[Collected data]
(* ===== verification/CamlInternOk.v ===== *)
(** Input of values: the copy of a graph, and the steps that build it.

    The copies of the objects lie one after the other from the address [base];
    [same seen v r]: the value [r] of the copy stands for the value [v] of the
    graph; [copied seen g o c]: the block at [c] in the heap [g] is a copy of the
    object [o].

    Input of values: the blocks whose contents are not values (strings, doubles,
    arrays of doubles, custom blocks) are copied. *)
From stdpp Require Import base gmap list.
From Stdlib Require Import ZArith Lia.
From S2P Require Import Prelude CamlMemory CamlValues CamlIntext CamlIntextOk CamlExtern CamlGraph CamlExternOk CamlExternRun CamlIntern.
Open Scope Z_scope.


(** * Runs that end well *)
Definition ok_run {S A} (P : A -> S -> Prop) (r : res A * S) : Prop := match r with (Ok a, s) => P a s | _ => False end.

Lemma ok_then {S A B} (P : A -> S -> Prop) (Q : B -> S -> Prop) m k s : ok_run P (m s) -> (forall a s', P a s' -> ok_run Q (k a s')) -> ok_run Q (then_ m k s).
Proof. unfold then_. destruct (m s) as [[a|e|] s']; cbn; auto; done. Qed.
Lemma ok_look {S A B} (f : S -> res A) a (Q : B -> S -> Prop) k s : f s = Ok a -> ok_run Q (k a s) -> ok_run Q (then_ (look f) k s).
Proof. intros E Hk. unfold then_, look. by rewrite E. Qed.
Lemma ok_change {S B} (f : S -> res S) s' (Q : B -> S -> Prop) k s : f s = Ok s' -> ok_run Q (k tt s') -> ok_run Q (then_ (change f) k s).
Proof. intros E Hk. unfold then_, change. by rewrite E. Qed.
Lemma ok_weaken {S A} (P Q : A -> S -> Prop) r : ok_run P r -> (forall a s, P a s -> Q a s) -> ok_run Q r.
Proof. destruct r as [[a|e|] s]; cbn; auto. Qed.

Lemma then_assoc' {S A B C} (m : prog S A) (k : A -> prog S B) (k' : B -> prog S C) s : then_ (then_ m k) k' s = then_ m (fun a => then_ (k a) k') s.
Proof. unfold then_. by destruct (m s) as [[]]. Qed.

Section Intern.
Context `{CustomMarshal}.
Variable table : list Z.
Context `{!MarshalLaws table}.
Variable h : heap.
Variables objs outs : list Z.
Hypothesis S : source table h objs outs.
Variable code : code_area.

Abbreviation hd_of := (hd_of h).
Abbreviation tag_of := (tag_of h).
Abbreviation wosize_of := (wosize_of h).
Abbreviation field_of := (field_of h).
Abbreviation value := (value h objs outs).
Abbreviation whsizes := (whsizes h).

(** The block that receives the copy: its first word, its size, the colour of
    its objects, the size of the table, and the heap around it. *)
Variables (base total color num : Z) (g0 : heap).
Hypothesis base_ok : 0 <= base /\ base mod 8 = 0 /\ base + 8 * total <= 2 ^ 63.
Hypothesis total_ok : total < 2 ^ 32.
Hypothesis color_ok : color = Caml_white \/ color = Caml_black.

(** * Copies *)
Fixpoint copies (b : Z) (l : list Z) : list Z :=
  match l with [] => [] | o :: l => b + 8 :: copies (b + 8 * (1 + wosize_of o)) l end.

Lemma length_copies b l : length (copies b l) = length l.
Proof. revert b. induction l as [|o l IH]; intros b; cbn [copies length]; [done|by rewrite IH]. Qed.
Lemma copies_app b l l' : copies b (l ++ l') = copies b l ++ copies (b + 8 * whsizes l) l'.
Proof.
  revert b. induction l as [|o l IH]; intros b; [cbn; f_equal; lia|]. cbn [app copies]. rewrite IH, whsizes_cons. do 3 f_equal. lia.
Qed.
Lemma copies_get b l k c : copies b l !! k = Some c -> c = b + 8 * whsizes (take k l) + 8 /\ (k < length l)%nat.
Proof.
  revert b k. induction l as [|o l IH]; intros b k; [intros Hk; apply lookup_lt_Some in Hk; cbn in Hk; lia|]. destruct k as [|k]; cbn [copies take].
  - intros [= <-]. cbn. lia.
  - intros Hk. apply IH in Hk as [-> Hk]. rewrite whsizes_cons. cbn [length]. lia.
Qed.

Inductive same (seen : list Z) : Z -> Z -> Prop :=
  | same_long v : Is_long v = true -> same seen v v
  | same_out v : v ∈ outs -> same seen v v
  | same_atom v : atom h objs v -> same seen v (Atom g0 (tag_of v))
  | same_infix v o r : infix h objs v -> o ∈ objs -> o = v - Infix_offset_hd (hd_of v) -> same seen o r -> same seen v (r + (v - o))
  | same_forward v r : v ∈ objs -> tag_of v = Forward_tag -> same seen (field_of v 0) r -> same seen v r
  | same_object k v r : seen !! k = Some v -> copies base seen !! k = Some r -> same seen v r.

Lemma same_mono seen seen' v r : seen `prefix_of` seen' -> same seen v r -> same seen' v r.
Proof.
  intros [l ->] Hs. induction Hs as [v|v|v|v o r|v r|k v r Hk Hc]; [by apply same_long|by apply same_out|by apply same_atom|by eapply same_infix|by apply same_forward|].
  eapply (same_object _ k); [by apply lookup_app_l_Some|]. rewrite copies_app. by apply lookup_app_l_Some.
Qed.

Record copied (seen : list Z) (g : heap) (o c : Z) : Prop := {
  cp_header : words g !! (c / 8 - 1) = Some (Make_header (wosize_of o) (tag_of o) color);
  cp_fields : scanned (tag_of o) = true -> forall i, 0 <= i < wosize_of o ->
    exists r, words g !! (c / 8 + i) = Some (u64 r) /\ in_s 64 r /\ same seen (field_of o i) r;
  cp_string : tag_of o = String_tag -> forall len bs, caml_string_length h o = Ok len -> get_bytes h o (Z.to_nat len) = Ok bs ->
    caml_string_length g c = Ok len /\ get_bytes g c (Z.to_nat len) = Ok bs;
  cp_doubles : tag_of o = Double_tag \/ tag_of o = Double_array_tag -> forall i, 0 <= i < wosize_of o -> words g !! (c / 8 + i) = words h !! (o / 8 + i);
  cp_custom : tag_of o = Custom_tag -> words g !! (c / 8) = Some (u64 (field_of o 0)) /\
    forall ser ws n32 n64 data, custom_serialize (field_of o 0) = Some ser -> ser h o = Ok (ws, n32, n64) ->
      get_bytes h (o + 8) (Z.to_nat n64) = Ok data -> get_bytes g (c + 8) (Z.to_nat n64) = Ok data
}.

(** Addresses of the copies. *)
Definition lo (seen : list Z) : Z := base / 8 + whsizes seen.

(** * The state *)
Record irep (seen : list Z) (src : bytes) (s : istate) : Prop := {
  ir_src : intern_src s = src;
  ir_dest : intern_dest s = base + 8 * whsizes seen;
  ir_table : 0 < num -> intern_obj_table s = Some num;
  ir_objs : intern_objs s = copies base seen;
  ir_color : intern_color s = color;
  ir_env : i_heap s = set_words g0 (words (i_heap s));
  ir_dom : forall a, base / 8 <= a < base / 8 + total -> is_Some (words (i_heap s) !! a);
  ir_sub : forall o, o ∈ seen -> o ∈ objs
}.

Lemma ok_take {B} n b src seen s (Q : B -> istate -> Prop) k : irep seen (b ++ src) s -> length b = n ->
  (forall s', irep seen src s' -> i_heap s' = i_heap s -> ok_run Q (k b s')) -> ok_run Q (then_ (take_input n) k s).
Proof.
  intros I Hn Hk. unfold then_, take_input, split_input. rewrite (ir_src _ _ _ I), length_app. rewrite (proj2 (Nat.leb_le _ _)) by lia.
  rewrite take_app_length', drop_app_length' by done. apply Hk; [|done]. destruct I; by split.
Qed.

Lemma ok_read {B} n b src seen s (conv : bytes -> Z) (Q : B -> istate -> Prop) k : irep seen (b ++ src) s -> length b = n ->
  (forall s', irep seen src s' -> i_heap s' = i_heap s -> ok_run Q (k (conv b) s')) ->
  ok_run Q (then_ (then_ (take_input n) (fun b => ret (conv b))) k s).
Proof.
  intros I Hn Hk. assert (forall st, then_ (then_ (take_input n) (fun b => ret (conv b))) k st = then_ (take_input n) (fun b => k (conv b)) st) as ->
    by (intros st; unfold then_, ret; by destruct (take_input n st) as [[]]).
  eapply ok_take; [done|done|]. intros s' I' E'. by apply Hk.
Qed.

(** A word of the region is written. *)
Lemma write_word_ok {B} seen src s a w (Q : B -> istate -> Prop) k : irep seen src s -> 0 <= a -> a mod 8 = 0 -> base / 8 <= a / 8 < base / 8 + total ->
  (forall s', irep seen src s' -> words (i_heap s') = <[a / 8 := w]> (words (i_heap s)) -> ok_run Q (k tt s')) -> ok_run Q (then_ (write_word a w) k s).
Proof.
  intros I Ha Hm Hr Hk. pose proof (ir_dom _ _ _ I _ Hr) as Hs. eapply ok_change.
  - rewrite set_word_ok; [done|zdiv|done|done].
  - apply Hk; [|done]. destruct I as [I1 I2 I3 I4 I5 I6 I7 I8]. split; try done.
    + cbn. rewrite I6. by rewrite !set_words_twice.
    + intros x Hx. cbn. apply lookup_insert_is_Some'. right. by apply I7.
Qed.

(** A new object. *)
Lemma intern_obj_ok {B} seen src s o (Q : B -> istate -> Prop) k : irep seen src s -> o ∈ objs -> whsizes (seen ++ [o]) <= total -> Z.of_nat (length seen) < num ->
  0 <= whsizes seen ->
  (forall s', irep (seen ++ [o]) src s' ->
     words (i_heap s') = <[lo seen := Make_header (wosize_of o) (tag_of o) color]> (words (i_heap s)) -> ok_run Q (k (8 * lo seen + 8) s')) ->
  ok_run Q (then_ (intern_obj (wosize_of o) (tag_of o)) k s).
Proof.
  intros I Ho Ht Hn Hw0 Hk. pose proof (wosize_bound table h objs outs S o Ho) as Hw. rewrite whsizes_app, whsizes_cons in Ht. cbn [CamlGraph.whsizes foldr] in Ht.
  destruct base_ok as (B1 & B2 & B3).
  assert (base + 8 * whsizes seen = 8 * lo seen) as El by (unfold lo; zdiv).
  unfold intern_obj. rewrite then_assoc'. eapply ok_look; [done|]. rewrite then_assoc'. eapply ok_change.
  - rewrite (ir_table _ _ _ I ltac:(lia)), (ir_objs _ _ _ I), length_copies, (ir_dest _ _ _ I), El. rewrite (proj2 (Z.ltb_lt _ _)) by lia. cbn [bind].
    assert (8 * lo seen / 8 = lo seen) as E8 by zdiv.
    rewrite set_word_ok, E8; [done|unfold lo; zdiv|zdiv|rewrite E8; apply (ir_dom _ _ _ I); unfold lo; lia].
  - rewrite (ir_dest _ _ _ I), El. apply Hk; [|by rewrite (ir_color _ _ _ I)]. destruct I as [I1 I2 I3 I4 I5 I6 I7 I8]. split; try done.
    + cbn. rewrite whsizes_app, whsizes_cons. cbn. unfold lo. zdiv.
    + cbn. rewrite copies_app, El. done.
    + cbn. rewrite I6. by rewrite !set_words_twice.
    + intros x Hx. cbn. apply lookup_insert_is_Some'. right. by apply I7.
    + intros x [Hx| ->%list_elem_of_singleton]%elem_of_app; [by apply I8|done].
Qed.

## How to complete this task:
Could you return all lines from the data above that contain the string "eapply"?

## Task result:
  intros [l ->] Hs. induction Hs as [v|v|v|v o r|v r|k v r Hk Hc]; [by apply same_long|by apply same_out|by apply same_atom|by eapply same_infix|by apply same_forward|].
  eapply (same_object _ k); [by apply lookup_app_l_Some|]. rewrite copies_app. by apply lookup_app_l_Some.
  eapply ok_take; [done|done|]. intros s' I' E'. by apply Hk.
  intros I Ha Hm Hr Hk. pose proof (ir_dom _ _ _ I _ Hr) as Hs. eapply ok_change.
  unfold intern_obj. rewrite then_assoc'. eapply ok_look; [done|]. rewrite then_assoc'. eapply ok_change.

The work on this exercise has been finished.